Halloween Havoc chronology
| ← Previous 1994 | Next → 1996 |

= Halloween Havoc (1995) =

World Championship Wrestling pay-per-view event

The 1995 Halloween Havoc was the seventh annual Halloween Havoc professional wrestling pay-per-view (PPV) event produced by World Championship Wrestling (WCW). It took place on October 29, 1995, from the Joe Louis Arena in Detroit, Michigan for the second consecutive year.

==Production==
===Background===
Halloween Havoc was an annual professional wrestling pay-per-view event produced by World Championship Wrestling (WCW) since 1989. As the name implies, it was a Halloween-themed show held in October. The 1995 event was the seventh event in the Halloween Havoc chronology and it took place on October 29, 1995, from the Joe Louis Arena in Detroit, Michigan for the second consecutive year.

===Storylines===
The event featured professional wrestling matches that involve different wrestlers from pre-existing scripted feuds and storylines.
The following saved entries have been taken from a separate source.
(** X23.  The hierarchy of a folder lists the folder's ancestors from the
    top down, each with its own ancestors before it: the hierarchy of the
    entry at position [i] is the hierarchy up to that position. *)
Theorem getFolderHierarchy_closed (folderPath entry : string) (i : nat) :
  getFolderHierarchy folderPath !! i = Some entry →
  getFolderHierarchy entry = take (S i) (getFolderHierarchy folderPath).
Proof.
  destruct (getFolderHierarchy_hierarchyOf folderPath) as (parts & Hall & ->).
  intros Hi.
  assert (i < length parts)%nat as Hlt.
  { apply lookup_lt_Some in Hi. unfold hierarchyOf in Hi.
    by rewrite length_fmap, length_seq in Hi. }
  unfold hierarchyOf in Hi. rewrite list_lookup_fmap, lookup_seq_lt in Hi by done.
  injection Hi as <-.
  rewrite getFolderHierarchy_concat.
  - by apply hierarchyOf_take.
  - destruct parts; [simpl in Hlt; lia|done].
  - by apply Forall_take.
Qed.

Lemma getFolderHierarchy_closed_witness :
  getFolderHierarchy "a/b//c/" = ["a"; "a/b"; "a/b/c"]
  ∧ getFolderHierarchy "a/b" = ["a"; "a/b"].
Proof.
  split; [reflexivity|].
  by rewrite (getFolderHierarchy_closed "a/b//c/" "a/b" 1).
Defined.

Section folder_colors.

Implicit Types (s t : string) (parts : list string).

Lemma lastIndexOf_none (c : ascii) s : includes c s = false → lastIndexOf c s = None.
Proof.
  induction s as [|a s IH]; simpl; [done|].
  intros H. apply orb_false_iff in H as [Ha H]. apply bool_decide_eq_false in Ha.
  rewrite IH by done. by destruct (decide (a = c)).
Qed.

Lemma lastIndexOf_app s t :
  includes "/" t = false →
  lastIndexOf "/" (s +:+ "/" +:+ t) = Some (String.length s).
Proof.
  intros Ht. induction s as [|a s IH].
  - simpl. by rewrite lastIndexOf_none.
  - rewrite string_app_cons. simpl. by rewrite IH.
Qed.

Lemma substring_prefix s t : String.substring 0 (String.length s) (s +:+ t) = s.
Proof.
  induction s as [|a s IH]; [by destruct t|].
  rewrite string_app_cons. simpl. by rewrite IH.
Qed.

Lemma folderPathOf_file s t :
  includes "/" t = false → folderPathOf (s +:+ "/" +:+ t) = s.
Proof.
  intros Ht. unfold folderPathOf. rewrite lastIndexOf_app by done.
  apply substring_prefix.
Qed.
Professional wrestlers portray villains, heroes, or less distinguishable characters in the scripted events that build tension and culminate in a wrestling match or series of matches.

==Event==

Other on-screen personnel
| Role: | Name: |
| Commentators | Tony Schiavone |
Bobby Heenan
Eric Bischoff (Sumo Monster truck match)
Bob Chandler (Sumo Monster truck match)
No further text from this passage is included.